SHENZHEN, Nov 21 (Reuters) – Growing up in a Chinese village, Julian Xu saw his father only a few times a year when he returned for the holidays from his exhausting job at a textile mill in southern Guangdong province.

For his father’s generation, factory work was a lifeline from rural poverty. For Xu and millions of other young Chinese, the low pay, long hard hours and risk of injuries are no longer worth the sacrifice.

“After a while the job makes you numb,” says the 32-year-old, who left the production line a few years ago and now makes a living selling milk formula and delivering scooters for a supermarket in Shenzhen, China’s southern tech hub. . “I could not bear the repetition.”

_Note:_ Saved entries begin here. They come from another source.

(** When the first [k] rows each hold an undefined cell, [dropna] removes
    them all. *)
Lemma dropna_head (df : DataFrame) (k : nat) :
  (forall i, (i < k)%nat -> (i < nrows df)%nat -> notna_row df i = false) ->
  (nrows (dropna df) <= nrows df - k)%nat.
Proof.
  intros Hall. rewrite dropna_nrows.
  assert (Hlen : length (keep_mask df) = nrows df)
    by (unfold keep_mask; rewrite length_map, length_seq; reflexivity).
  rewrite <- (take_drop k (keep_mask df)).
  rewrite select_app by reflexivity.
  rewrite select_all_false, app_nil_l.
  - etransitivity; [apply select_length_le|]. rewrite length_drop. lia.
  - apply Forall_forall. intros b Hb.
    apply list_elem_of_lookup in Hb as (i & Hi).
    apply lookup_take_Some in Hi as (Hi & Hk).
    unfold keep_mask in Hi. rewrite list_lookup_fmap in Hi.
    destruct (seq 0 (nrows df) !! i) as [j|] eqn:Hj; [|discriminate].
    apply lookup_seq in Hj as [-> Hj]. simpl in Hi. injection Hi as <-.
    apply Hall; auto.
Qed.

(** A window of [w] rows is undefined on the first [w - 1] rows. *)
Lemma rolling_head (w : nat) (agg : list Q -> float64) (xs : list float64) (i : nat) :
  (i + 1 < w)%nat -> (i < length xs)%nat ->
  nth i (isna (FloatS (rolling w agg xs))) false = true.
Proof.
  intros Hi Hlen. simpl. unfold rolling. rewrite map_map.
  rewrite (nth_indep _ false (is_nan (window w xs 0 ≫= agg))) by (rewrite length_map, length_seq; lia).
  rewrite (map_nth (fun i => is_nan (window w xs i ≫= agg))).
  rewrite seq_nth by lia. simpl. unfold window.
  destruct (w <=? i + 1)%nat eqn:E; [apply Nat.leb_le in E; lia | reflexivity].
Qed.

Section ShortHistory.

Context `{Library}.

Lemma rolling_block_bind (cols : list string) :
  assigned (rolling_block cols) = cols ≫= (fun col => assigned (rolling_block [col])).
Proof.
  unfold rolling_block at 1. rewrite assigned_bind.
  apply list_bind_ext; [|reflexivity]. intros col.
  unfold rolling_block. rewrite bind_singleton. reflexivity.
Qed.

Lemma rolling_block_nodup (cols : list string) :
  sublist cols weather_cols -> NoDup (assigned (rolling_block cols)).
Proof.
  intros Hsub. apply (sublist_NoDup _ (assigned (rolling_block weather_cols))).
  - apply (bool_decide_unpack _). vm_compute. reflexivity.
  - rewrite (rolling_block_bind cols), (rolling_block_bind weather_cols).
    apply sublist_bind. exact Hsub.
Qed.

(** The stages [engineer_features] went through. *)
Lemma engineer_features_stages (df eng : DataFrame) :
  engineer_features df = inr eng ->
  exists df1 df2 df3 df4,
    run_block temporal_block df = inr df1 /\
    run_block (lag_block (List.filter (has_column df1) weather_cols) [1; 2; 3; 7]%nat) df1
    = inr df2 /\
    run_block (rolling_block (List.filter (has_column df1) weather_cols)) df2 = inr df3 /\
    run_block indices_block df3 = inr df4 /\
    eng = dropna df4.
Proof.
  unfold engineer_features, create_temporal_features, create_lag_features,
    create_rolling_features, create_weather_indices. intros Hrun.
  apply bind_inr in Hrun as (df1 & H1 & Hrun).
  apply bind_inr in Hrun as (df2 & H2 & Hrun).
  apply bind_inr in Hrun as (df3 & H3 & Hrun).
  apply bind_inr in Hrun as (df4 & H4 & Hrun).
  injection Hrun as <-.
  exists df1, df2, df3, df4. auto.
Qed.

(** The first thirteen rows hold an undefined cell when the frame has a
    weather column: the window of fourteen days is not defined on them. *)
Lemma stages_head (df df1 df2 df3 df4 : DataFrame) (c : string) :
  well_formed df -> In c weather_cols -> has_column df c = true ->
  run_block temporal_block df = inr df1 ->
  run_block (lag_block (List.filter (has_column df1) weather_cols) [1; 2; 3; 7]%nat) df1
  = inr df2 ->
  run_block (rolling_block (List.filter (has_column df1) weather_cols)) df2 = inr df3 ->
  run_block indices_block df3 = inr df4 ->
  nrows df4 = nrows df /\
  forall i, (i < 13)%nat -> (i < nrows df)%nat -> notna_row df4 i = false.
Proof.
  intros Hwf Hc Hhas H1 H2 H3 H4.
  pose proof (run_block_well_formed _ temporal_block_fits _ _ Hwf H1) as Hwf1.
  pose proof (run_block_well_formed _ (lag_block_fits _ _) _ _ Hwf1 H2) as Hwf2.
  pose proof (run_block_has_column _ c _ _ H1 Hhas) as Hhas1.
  set (existing := List.filter (has_column df1) weather_cols) in *.
  assert (Hex : In c existing) by (apply filter_In; auto).
  assert (Hsub : sublist existing weather_cols) by apply filter_sublist.
  assert (Hin : In (Assign (c +:+ "_roll_mean_" +:+ str 14) (roll c 14 Qmean))
                   (rolling_block existing)).
  { unfold rolling_block. apply list_elem_of_In, list_elem_of_bind.
    exists c. split; [|apply list_elem_of_In; exact Hex].
    apply list_elem_of_bind. exists 14%nat. split; [|apply list_elem_of_In; simpl; tauto].
    apply list_elem_of_In. left. reflexivity. }
  destruct (run_block_assigned_once _ _ _ (rolling_block_nodup _ Hsub) Hin
              (rolling_block_fits _) _ _ Hwf2 H3)
    as (d & s & Hwfd & Hnd & Hs & Hcol & _).
  unfold roll in Hs.
  apply bind_inr in Hs as (sc & Hsc & Hs).
  apply bind_inr in Hs as (xs & Hxs & [= <-]).
  pose proof (run_block_frame _ _ _ H4) as [Hn4 Hframe4].
  apply run_block_frame in H1 as [Hn1 _]. apply run_block_frame in H2 as [Hn2 _].
  apply run_block_frame in H3 as [Hn3 _].
  assert (Hlen : length xs = nrows df).
  { rewrite (to_numeric_length _ _ Hxs), (well_formed_column _ _ _ Hwfd Hsc). congruence. }
  split; [congruence|]. intros i Hk Hi.
  apply (notna_row_false _ _ (c +:+ "_roll_mean_" +:+ str 14)
                         (FloatS (rolling 14 Qmean xs))).
  - rewrite Hframe4; [exact Hcol|].
    clear -Hc. simpl in Hc.
    destruct Hc as [<-|[<-|[<-|[<-|[<-|[<-|[]]]]]]]; vm_compute; intuition discriminate.
  - apply rolling_head; lia.
Qed.

Lemma engineer_features_loses_head (df eng : DataFrame) (c : string) :
  well_formed df -> In c weather_cols -> has_column df c = true ->
  engineer_features df = inr eng -> (nrows eng <= nrows df - 13)%nat.
Proof.
  intros Hwf Hc Hhas Hrun.
  apply engineer_features_stages in Hrun as (df1 & df2 & df3 & df4 & H1 & H2 & H3 & H4 & ->).
  destruct (stages_head _ _ _ _ _ _ Hwf Hc Hhas H1 H2 H3 H4) as [Hn Hhead].
  rewrite <- Hn. apply dropna_head. intros i Hk Hi. apply Hhead; [exact Hk | congruence].
Qed.

Lemma short_history_leaves_no_row (df eng : DataFrame) (c : string) :
  well_formed df -> In c weather_cols -> has_column df c = true ->
  (nrows df <= 13)%nat ->
  engineer_features df = inr eng -> nrows eng = 0%nat.
Proof.
  intros Hwf Hc Hhas Hn Hrun.
  pose proof (engineer_features_loses_head _ _ _ Hwf Hc Hhas Hrun). lia.
Qed.

End ShortHistory.

Section FirstRows.

Context `{Library}.

(** X1. Whatever frame [engineer_features] is given, if it has one of
    the six weather columns and the pipeline returns, the engineered frame
    is at least thirteen rows shorter than the input: the first thirteen
    rows are always dropped, and an input of thirteen rows or fewer leaves
    no row at all. *)
Theorem engineer_features_drops_first_thirteen_rows (df eng : DataFrame) (c : string) :
  well_formed df -> In c weather_cols -> has_column df c = true ->
  engineer_features df = inr eng ->
  (nrows eng <= nrows df - 13)%nat /\ ((nrows df <= 13)%nat -> nrows eng = 0%nat).
Proof.
  intros Hwf Hc Hhas Hrun. split.
  - eapply engineer_features_loses_head; eauto.
  - intros Hn. eapply short_history_leaves_no_row; eauto.
Qed.

End FirstRows.

Lemma engineer_features_drops_first_thirteen_rows_witness :
  exists eng,
    engineer_features (H := stub_library) (frame_of_records (days 20)) = inr eng /\
    (nrows eng <= 20 - 13)%nat.
Proof.
  eexists. split; [vm_compute; reflexivity|].
  apply (engineer_features_drops_first_thirteen_rows (H := stub_library)
           (frame_of_records (days 20)) _ "temp_max").
  - apply frame_of_records_well_formed.
  - left. reflexivity.
  - reflexivity.
  - vm_compute. reflexivity.
Defined.


(** ** The loop of [predict] *)

Lemma broadcast_length (v : pyval) (n : nat) : series_len (broadcast v n) = n.
Proof.
  unfold series_len. destruct v; simpl; rewrite length_map, length_replicate; reflexivity.
Qed.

The rejection of grinding factory work by Zhu and other Chinese in their 20s and 30s is fueling a labor shortage that frustrates manufacturers in China, which produces a third of goods consumed globally.

Factory bosses say they will produce more and faster, replacing their aging workforce with young blood. But offering the higher wages and better working conditions that younger Chinese want would risk eroding their competitive advantage.

And small manufacturers say big investments in automation technology are either unaffordable or unwise while rising inflation and borrowing costs are curbing demand in China’s key export markets.

A survey by CIIC Consulting showed that more than 80% of Chinese manufacturers faced a shortage of hundreds to thousands of workers this year, equivalent to 10% to 30% of their workforce. China’s Ministry of Education predicts a shortage of nearly 30 million manufacturing workers by 2025, larger than the population of Australia.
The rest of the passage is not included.